Does she get on base?

Courtesy of SU Athletics

Sydney O'Hara leads the nation in on-base percentage.

It’s been beat into player’s heads over and over. The batting cage repetitions are focused on creating the best hitting techniques for all players, but one mistake can cut a session short.

“We work on pitch selection all the time,” senior Sydney O’Hara said. “If you swing at a ball, you’re out, and if you let a strike go by, you’re out. It’s game-like.”

Syracuse (24-15, 6-9 Atlantic Coast) stands at third in the ACC with a .387 on base percentage, only .004 short of second place North Carolina and not far out of first place Florida State, with .458. The Orange, which is among the bottom in the home run rankings, scores most of its runs from having people on base.

“Be aggressive, but be aggressive with strikes,” sophomore second baseman Alicia Hansen said. “If you want to swing at the first pitch, do it, but make sure it’s a good pitch.”

Syracuse takes advantage of this aggressive mindset to give its players more opportunities to score.

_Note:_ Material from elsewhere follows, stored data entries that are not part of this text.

Lemma operations_safe_try_except {A : Type} (m : M A) (handles : Exn -> bool)
    (h : Exn -> M A) :
  operations_safe m -> (forall e, operations_safe (h e)) ->
  operations_safe (try_except m handles h).
Proof.
  intros Hm Hh w r w' H. unfold try_except in H.
  destruct (m w) as [[e|a] w1] eqn:Hmw.
  - destruct (handles e).
    + eapply operations_step_trans; [eapply Hm, Hmw | eapply Hh, H].
    + injection H as _ <-. eapply Hm, Hmw.
  - injection H as _ <-. eapply Hm, Hmw.
Qed.

Lemma operations_safe_modify (f : World -> World) :
  (forall w, assistance_operations_collection (f w) = assistance_operations_collection w) ->
  (forall w, oid_supply (f w) = oid_supply w) ->
  (forall w, sweep_log (f w) = sweep_log w) ->
  operations_safe (modify f).
Proof.
  intros Hops Hsupply Hlog w r w' [= _ <-].
  apply operations_step_frame; [apply Hops | rewrite Hsupply; lia | apply Hlog].
Qed.

Lemma operations_safe_uuid4 : operations_safe uuid4.
Proof.
  intros w r w' [= _ <-]. apply operations_step_frame; [reflexivity | simpl; lia | reflexivity].
Qed.

Lemma operations_safe_fresh_oid : operations_safe fresh_oid.
Proof.
  intros w r w' [= _ <-]. apply operations_step_frame; [reflexivity | simpl; lia | reflexivity].
Qed.

Ltac operations_safe_step :=
  first
    [ apply operations_safe_ret
    | apply operations_safe_raise
    | apply operations_safe_gets
    | apply operations_safe_lift
    | apply operations_safe_uuid4
    | apply operations_safe_fresh_oid
    | apply operations_safe_modify; reflexivity
    | apply operations_safe_bind; [|intros ?]
    | apply operations_safe_for_each; intros ? ?
    | apply operations_safe_try_except; [|intros ?] ].

Ltac operations_safe_auto :=
  repeat (operations_safe_step
          || match goal with
             | |- operations_safe (match ?x with _ => _ end) => destruct x
             | |- operations_safe (if ?b then _ else _) => destruct b
             | |- operations_safe (let (_, _) := ?x in _) => destruct x
             | |- operations_safe (when ?b _) => unfold when
             end).

Create HintDb operations_safe.

Ltac operations_safe_known :=
  repeat (solve [auto with operations_safe nocore]
          || operations_safe_step
          || match goal with
             | |- operations_safe (match ?x with _ => _ end) => destruct x
             | |- operations_safe (if ?b then _ else _) => destruct b
             | |- operations_safe (let (_, _) := ?x in _) => destruct x
             | |- operations_safe (when ?b _) => unfold when
             end).

Lemma debug_safe : operations_safe debug.
Proof. unfold debug, read_setting_by_key. operations_safe_auto. Qed.

Lemma insert_assistance_object_safe (d : AssistanceObject) (l : list AssistanceObject) :
  operations_safe (insert_assistance_object d l).
Proof. unfold insert_assistance_object. operations_safe_auto. Qed.

#[local] Hint Resolve debug_safe insert_assistance_object_safe : operations_safe.

Lemma insert_many_assistance_objects_safe (docs : list AssistanceObject) :
  operations_safe (insert_many_assistance_objects docs).
Proof. unfold insert_many_assistance_objects. operations_safe_known. Qed.

#[local] Hint Resolve insert_many_assistance_objects_safe : operations_safe.

Lemma create_assistance_objects_safe (objects : list AssistanceObject) (a : option string) :
  operations_safe (create_assistance_objects objects a).
Proof. unfold create_assistance_objects, current_datetime. operations_safe_known. Qed.

Lemma load_assistance_objects_safe (d : Assistance) :
  operations_safe (__load_assistance_objects d).
Proof. unfold __load_assistance_objects. operations_safe_auto. Qed.

#[local] Hint Resolve create_assistance_objects_safe load_assistance_objects_safe
  : operations_safe.

Lemma read_assistance_by_a_id_safe (q : Value) : operations_safe (read_assistance_by_a_id q).
Proof. unfold read_assistance_by_a_id, find_one_assistance. operations_safe_known. Qed.

Lemma create_assistance_safe (a : Assistance) : operations_safe (create_assistance a).
Proof.
  unfold create_assistance, insert_one_assistance, current_datetime.
  operations_safe_known.
Qed.

Lemma update_assistance_adding_assistance_objects_safe (a : Assistance) :
  operations_safe (update_assistance_adding_assistance_objects a).
Proof.
  unfold update_assistance_adding_assistance_objects, find_one_assistance,
    replace_one_assistance.
  operations_safe_known.
Qed.

Lemma update_assistance_by_a_id_adding_assistance_objects_safe (s : string)
    (objects : list AssistanceObject) :
  operations_safe (update_assistance_by_a_id_adding_assistance_objects s objects).
Proof.
  unfold update_assistance_by_a_id_adding_assistance_objects, find_one_assistance,
    replace_one_assistance.
  operations_safe_known.
Qed.

#[local] Hint Resolve read_assistance_by_a_id_safe create_assistance_safe
  update_assistance_adding_assistance_objects_safe
  update_assistance_by_a_id_adding_assistance_objects_safe : operations_safe.

Lemma persist_safe (process : AssistanceProcess) (a : Assistance) :
  operations_safe (persist process a).
Proof. unfold persist. operations_safe_known. Qed.

#[local] Hint Resolve persist_safe : operations_safe.

(** Inserting a new scheduled operation. *)
Lemma create_assistance_operation_safe (o : AssistanceOperationModel) (delay : Z) :
  so_oid o = None ->
  operations_safe (create_assistance_operation_for_scheduled_invocation o delay).
Proof.
  intros Hnone w r w' Hrun.
  unfold create_assistance_operation_for_scheduled_invocation, current_datetime in Hrun.
  rewrite Hnone in Hrun. unfold bind, gets, fresh_oid, modify, ret, lift in Hrun.
  destruct (let+ delta := timedelta delay in datetime_add (clock w) delta) as [e|due];
    [injection Hrun as _ <-; apply operations_step_refl|].
  destruct (context_encodable (so_ctx o)).
  - injection Hrun as _ <-. intros [Hnodup Hbelow].
    unfold operations_well_formed.
    cbn [assistance_operations_collection set_assistance_operations_collection
         set_oid_supply oid_supply sweep_log].
    split; [|split; [lia|split; [|reflexivity]]].
    + split.
      * rewrite map_app. simpl. apply NoDup_app. split; [exact Hnodup|].
        split; [|apply NoDup_singleton].
        intros x Hx Hx'. apply list_elem_of_singleton in Hx'. subst x.
        apply list_elem_of_fmap in Hx as (o' & Hoid & Ho').
        rewrite Forall_forall in Hbelow. destruct (Hbelow o' Ho') as (i & Hi & Hlt).
        rewrite Hi in Hoid. simpl in Hoid. injection Hoid as Heq. lia.
      * apply Forall_app. split.
        -- eapply Forall_impl; [exact Hbelow|]. intros o' (i & Hi & Hlt).
           exists i. split; [exact Hi | simpl; lia].
        -- constructor; [|constructor]. eexists. split; [reflexivity | simpl; lia].
    + intros o' Ho'. apply elem_of_app in Ho' as [Ho' | Ho']; [now left|].
      apply list_elem_of_singleton in Ho'. subst o'. right.
      eexists. split; [reflexivity | lia].
  - injection Hrun as _ <-. apply operations_step_refl.
Qed.

#[local] Hint Extern 1
  (operations_safe (create_assistance_operation_for_scheduled_invocation _ _)) =>
  apply create_assistance_operation_safe; reflexivity : operations_safe.

Lemma schedule_operation_safe (process : AssistanceProcess) (operation_key : string)
    (c : AssistanceContext) (delay : option Z) (a : option string) :
  operations_safe (schedule_operation process operation_key c delay a).
Proof. unfold schedule_operation, read_setting_by_key. operations_safe_known. Qed.

#[local] Hint Resolve schedule_operation_safe : operations_safe.

(** Deleting keeps a sub-list of the store. *)
Lemma operations_step_sublist (w : World) (kept : list AssistanceOperationModel) :
  sublist kept (assistance_operations_collection w) ->
  operations_step w (set_assistance_operations_collection kept w).
Proof.
  intros Hsub [Hnodup Hbelow]. simpl.
  split; [|split; [lia|split; [|reflexivity]]].
  - split.
    + apply (sublist_NoDup _ (map so_oid (assistance_operations_collection w)));
        [exact Hnodup|].
      simpl. apply (fmap_sublist so_oid). exact Hsub.
    + rewrite Forall_forall in Hbelow |- *. intros o Ho. apply Hbelow.
      eapply sublist_subseteq; eassumption.
  - intros o Ho. left. eapply sublist_subseteq; eassumption.
Qed.

Lemma remove_first_sublist {A : Type} (p : A -> bool) (l : list A) :
  sublist (remove_first p l) l.
Proof.
  induction l as [|x l IH]; simpl; [constructor|].
  destruct (p x); [now apply sublist_cons | now apply sublist_skip].
Qed.

Lemma filter_sublist {A : Type} (p : A -> bool) (l : list A) : sublist (List.filter p l) l.
Proof.
  induction l as [|x l IH]; simpl; [constructor|].
  destruct (p x); [now apply sublist_skip | now apply sublist_cons].
Qed.

Lemma delete_assistance_operation_safe (o : AssistanceOperationModel) :
  operations_safe (delete_assistance_operation o).
Proof.
  intros w r w' [= _ <-]. apply operations_step_sublist, remove_first_sublist.
Qed.

Lemma delete_assistance_operations_by_a_id_safe (q : Value) :
  operations_safe (delete_assistance_operations_by_a_id q).
Proof.
  intros w r w' [= _ <-]. apply operations_step_sublist, filter_sublist.
Qed.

After contact, players are told to run out whatever they can. Whether SU pops one up to the pitcher, grounds a slow-roller to the second baseman or hits one high into the outfield, the team always expects the ball to drop in its favor. This mindset has gotten them on base in situations that almost certainly appeared as sure outs.

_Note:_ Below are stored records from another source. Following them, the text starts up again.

Lemma index_length :
  length (step_names self) = length (step_values self) →
  length (step_names self ++ [last_step_label self]) = S (length (step_values self)).
Proof. intros H. rewrite length_app, H. cbn. lia. Qed.

Lemma prep_plot_metric_delta :
  step_values self ≠ [] → length (step_names self) = length (step_values self) →
  metric_col self = "delta" →
  ∃ msg, prep_plot self = Err (ValueError msg).
Proof.
  intros Hvalues Hnames Hmetric. apply index_length in Hnames.
  rewrite prep_plot_rows by done.
  rewrite DataFrame_transpose_ok
    by (by rewrite ?length_value_column, ?length_delta_column).
  rewrite Hdelta, Hmetric. cbn [mbind result_bind].
  destruct (getitem_twice (step_names self ++ [last_step_label self]) "delta"
              (value_column (step_values self)) (delta_column (step_values self)) [])
    as [msg ->].
  by exists msg.
Qed.

Lemma prep_plot_table :
  step_values self ≠ [] → length (step_names self) = length (step_values self) →
  metric_col self ≠ "delta" →
  prep_plot self = Ok (table self).
Proof.
  intros Hvalues Hnames Hmetric. apply index_length in Hnames as Hidx.
  pose proof (shift_value_column _ Hvalues) as HB.
  pose proof (length_value_column (step_values self)) as HlV.
  pose proof (length_delta_column (step_values self)) as HlD.
  pose proof (length_base_column _ Hvalues) as HlB.
  pose proof (length_shift_fillna 1 0 (value_column (step_values self))) as HlS.
  rewrite prep_plot_rows by done.
  rewrite DataFrame_transpose_ok by congruence.
  rewrite Hdelta, Hbase. cbn [mbind result_bind].
  by_name (getitem_unique _ [] _ _ [_]).
  unfold table.
  destruct (decide (metric_col self = "base")) as [Hm|Hm].
  - rewrite Hm.
    by_name (setitem_replace _ [] _ _ [_]).
    by_name (getitem_unique _ [] _ _ [_]).
    rewrite HB.
    by by_name (setitem_replace _ [] _ _ [_]).
  - by_name (setitem_new _ [_; _]).
    by_name (getitem_unique _ [_; _] _ _ []).
    rewrite HB.
    by by_name (setitem_replace _ [_; _] _ _ []).
Qed.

“Fluke things happen,” said sophomore shortstop Sammy Fernandez, the team’s leadoff hitter. “You always want to try to get that extra base if you can.”

O’Hara, who leads Syracuse in batting average and the country in on base percentage, notices when her team starts to swing at pitches they shouldn’t. She used constant examples of the games versus Boston College, where she and others on the team would swing at balls out of the zone and how that contributed to the low run total and total number of people on base.

Being able to extend at bats is important to the Orange.  An important skill they go over is the two-strike approach at the plate. According to O’Hara, as well as assistant coach Alisa Goler, it is the hardest thing to master. This can be tied back to the cage work the Orange do that punishes just one mistake at the plate, as a mistake with two strikes will.

The extensive work in the cage and the aggressive style of SU hitters leads to greater production. Goler is confident that if Syracuse can deliver runners on base, the results will show.

“The game always knows,” Goler said. “It knows if you put in your time, it knows if you’re lazy and not doing it, and I know with the work that they’ve put in that when they’re in the box, with runners on base, good things are going to happen.”